Strobe-lit against an apocalyptic background of rock and roll, rave culture, fast drugs and transgressive photography, Hard Light continues the breathless, breathtaking saga of Cassandra Neary, “an anti-hero for the ages. We’d follow Cass anywhere, into any glittery abyss, and do.” [Megan Abbot, author of The Fever]
Watch: Elizabeth Hand & Hannah Pittard & Library of Congress Book Festival
Elizabeth Hand presents Hard Light and Hannah Pittard presents Listen to Me in a panel discussion on suspense thrillers with Maureen Corrigan from NPR at the 2016 Library of Congress Book Festival in Washington, D.C.
Reviews
“Hand’s supernaturally inflected Cass Neary crime novels make mincemeat out of the assumption—still held by many an unwary reader—that mysteries are mere diversions, designed to pass an empty hour and then be forgotten. No way that’s true of Hard Light: This third novel in the Cass Neary series fades away as stubbornly as a bloodstain.” — Maureen Corrigan, The Washington Post
“Nerve-jangling and addictive, Elizabeth Hand’s Hard Light offers up a signature Cass Neary tale of moral ambivalence, keen betrayal and a dark lushness that leaps off the page. And with Cass―relentless in her dangerous curiosity, her ruthless art of survival―Hand has created an anti-hero for the ages. We’d follow her anywhere, into any glittery abyss, and do.” —Megan Abbott
“Elizabeth Hand’s Cass Neary novels, rightly praised for their icy tension and remarkable darkness, are threaded, like the best of punk in any medium, on a bloodied yet admirably stubborn humanism.” —William Gibson
“As a huge mystery and noir buff, I love Elizabeth Hand’s Cass Neary novels―they’re tough-minded, beautifully written, and unique. One of the best series out there. In Hard Light, Hand has created another fascinating puzzle―and another instant classic. If you’re a fan of intelligent page-turners, this one’s for you.” —Jeff Vandermeer
“Brutal, elegant, rich and strange, Hard Light is noir at it’s very best.

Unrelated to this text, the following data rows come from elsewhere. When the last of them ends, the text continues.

Lemma wf_to_non_two fp :
  wf_FatPointerToBftBlock2 fp <-> wf_FatPointerToBftBlock (FatPointerToBftBlock2_to_non_two fp).
Proof.
  unfold wf_FatPointerToBftBlock2, wf_FatPointerToBftBlock, FatPointerToBftBlock2_to_non_two.
  simpl. rewrite length_fmap, Forall_fmap. done.
Qed.

Lemma serialize_to_non_two (fp : FatPointerToBftBlock2) :
  zcash_serialize fp = zcash_serialize (FatPointerToBftBlock2_to_non_two fp).
Proof.
  destruct fp as [v sigs]. unfold zcash_serialize, FatPointerToBftBlock2_serialize,
    FatPointerToBftBlock_serialize, FatPointerToBftBlock2_to_non_two. simpl.
  rewrite length_fmap.
  assert (Hs : zcash_serialize_external_count sigs = zcash_serialize_external_count
    ((fun two => mkFatPointerSignature (fps2_public_key two) (fps2_vote_signature two)) <$> sigs)).
  { induction sigs as [|x sigs IH]; simpl; [done |]. by rewrite IH. }
  by rewrite Hs.
Qed.

Lemma read_signatures_of_non_two n s :
  read_items (T := FatPointerSignature2) n s =
  match read_items (T := FatPointerSignature) n s with
  | Ok (l, s') => Ok ((fun s => mkFatPointerSignature2 (fps_public_key s) (fps_vote_signature s)) <$> l, s')
  | Err e => Err e
  | Panic => Panic
  end.
Proof.
  revert s. induction n as [|n IH]; intros s; simpl; [done |].
  unfold mbind, reader_bind at 1 3, zcash_deserialize, FatPointerSignature2_read,
    FatPointerSignature_read, mbind, reader_bind.
  destruct (read_exact (32 + 64) s) as [[b s1]| |]; [|done|done].
  simpl. rewrite IH. by destruct (read_items n s1) as [[l s2]| |].
Qed.

Lemma deserialize_of_non_two s :
  zcash_deserialize s =
  match (zcash_deserialize : reader FatPointerToBftBlock) s with
  | Ok (fp, s') => Ok (of_non_two fp, s')
  | Err e => Err e
  | Panic => Panic
  end.
Proof.
  unfold zcash_deserialize, FatPointerToBftBlock2_deserialize, FatPointerToBftBlock_deserialize.
  unfold mbind, reader_bind.
  destruct (read_exact (76 - 32) s) as [[v s1]| |]; [|done|done].
  destruct (read_u16 s1) as [[len s2]| |]; [|done|done].
  rewrite read_signatures_of_non_two. by destruct (read_items _ s2) as [[l s3]| |].
Qed.

#[export] Instance FatPointerToBftBlock2_codec :
  Codec FatPointerToBftBlock2 wf_FatPointerToBftBlock2.
Proof.
  split.
  - intros fp Hw%wf_to_non_two. rewrite serialize_to_non_two. by apply codec_total.
  - intros fp bs rest Hw%wf_to_non_two H. rewrite serialize_to_non_two in H.
    rewrite deserialize_of_non_two, (codec_roundtrip _ _ rest Hw H). by rewrite of_to_non_two.
Qed.

#[export] Instance FatPointerToBftBlock2_is_canonical :
  Canonical FatPointerToBftBlock2 wf_FatPointerToBftBlock2.
Proof.
  intros s a rest H. rewrite deserialize_of_non_two in H.
  destruct (zcash_deserialize s) as [[fp s']| |] eqn:E; [|done|done]. injection H as <- <-.
  apply codec_canonical in E as [Hw (bs & Hs & ->)].
  rewrite wf_to_non_two, serialize_to_non_two, to_of_non_two. eauto.
Qed.

(** * BFT blocks *)

Lemma write_headers_Ok hs bs :
  write_headers hs = (bs, Ok tt) <-> zcash_serialize_external_count hs = Ok bs.
Proof.
  revert bs. induction hs as [|h hs IH]; intros bs;
    cbn [write_headers zcash_serialize_external_count].
  { split; by intros [= <-]. }
  destruct (zcash_serialize h) as [b| |]; cbn [mbind res_bind]; [|done|done].
  destruct (write_headers hs) as [bs' r]. destruct r as [[]| |].
  - rewrite (proj1 (IH bs')) by done. cbn [mbind res_bind]. split; by intros [= <-].
  - destruct (zcash_serialize_external_count hs) as [bs2| |]; [|done|done].
    by pose proof (proj2 (IH bs2) eq_refl).
  - destruct (zcash_serialize_external_count hs) as [bs2| |]; [|done|done].
    by pose proof (proj2 (IH bs2) eq_refl).
Qed.

(** What a successful write of a BFT block produces. *)
Lemma BftBlock_serialize_Ok b bs :
  zcash_serialize b = Ok bs <->
  exists fp hs, zcash_serialize (previous_block_fat_ptr b) = Ok fp
    /\ zcash_serialize_external_count (headers b) = Ok hs
    /\ Z.of_nat (length (headers b)) <= u32_MAX
    /\ bs = write_u32 (bft_version b) ++ write_u32 (bft_height b) ++ fp
            ++ write_u32 (finalization_candidate_height b)
            ++ write_u32 (Z.of_nat (length (headers b))) ++ hs.
Proof.
  unfold zcash_serialize at 1, BftBlock_serialize, BftBlock_write.
  assert (Hfp : exists fp, zcash_serialize (previous_block_fat_ptr b) = Ok fp).
  { unfold zcash_serialize, FatPointerToBftBlock2_serialize.
    assert (Hs : exists sb, zcash_serialize_external_count (signatures (previous_block_fat_ptr b)) = Ok sb).
    { induction (signatures _) as [|x l [sb IH]]; simpl; [eauto |]. rewrite IH. simpl. eauto. }
    destruct Hs as [sb ->]. simpl. eauto. }
  destruct Hfp as [fp Hfp]. rewrite Hfp.
  destruct (u32_checked (Z.of_nat (length (headers b)))) as [n|] eqn:En.
  - apply checked_Some in En as [-> Hn].
    destruct (write_headers (headers b)) as [hs r] eqn:Ew. rewrite <- !app_assoc. split.
    + destruct r as [[]| |]; simpl; [|done|done]. intros [= <-].
      apply write_headers_Ok in Ew. exists fp, hs. split_and!; [done.. | lia | done].
    + intros (fp' & hs' & [= <-] & Hhs & _ & ->). apply write_headers_Ok in Hhs.
      rewrite Hhs in Ew. injection Ew as <- <-. done.
  - apply checked_None in En. split; [done |]. intros (fp' & hs' & _ & _ & Hn & _). lia.
Qed.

This fast paced marvel of a book beats with the exultant energy of Punk rock and hums with the mysterious beauty of a Delphic hymn. Elizabeth Hand is not only one of the great American novelists, her influence on a generation has changed the face of Literature. This novel will haunt your dreams.” —Cara Hoffman, author of So Much Pretty and Be Safe I Love You
“Brilliant! A punk-scene runaway train. Welcome to Liz Hand. Buy this book.” —Sarah Langan, author of The Missing and The Keeper
“Elizabeth Hand is quite simply one of our best living writers. Her Cass Neary books are the ne plus ultra of modern noir, and Hard Light is the best one far: A riveting story that gets going at nosebleed pace and never slows down, anchored by the voice of the iconic Cass Neary, the greatest main character in modern detective fiction. I never knew I had a thing for Scandinavian punk rock noir until Liz Hand showed me what’s up. Now I want more.” —Nick Antosca, author of The Girlfriend Game and Midnight Picnic
“Elizabeth Hand’s Hard Light is a pitch-perfect punk noir that makes a speed-fueled, mad-dash tour through an avant garde underbelly London and the lost landscape of rural England. It’s about the lost, the heartbreakingly ephemeral, and the melancholy timelessness of art and love and murder. It’s a tour de force. It’s a great goddamn book. If you haven’t met Cass Neary yet, do so before you get a well-deserved steel-toe to the knee.” —Paul Tremblay, author of A Head Full of Ghosts and The Little Sleep
“Beloved scrapper, fight-picker, and trouble-finder Cass Neary returns for another installment in Elizabeth Hand’s gorgeous, searing, speed-fueled bender of a series. Both fearless and vulnerable, heroic and haunted, Neary is a heroine like no other: a punk-rock valkyrie whose fierce intelligence and harrowing quests, rendered in Hand’s flawless, ice-clear prose, have redefined a genre. Hard Light is Hand at her best, and I cannot think of any higher praise.” —Sarah McCarry, author of The Metamorphoses Trilogy
About the Author
Elizabeth Hand is the bestselling author of fourteen genre-spanning novels and five collections of short fiction and essays. Her work has received multiple Shirley Jackson, World Fantasy and Nebula Awards, among other honors, and several of her books have been New York Times and Washington Post Notable Books.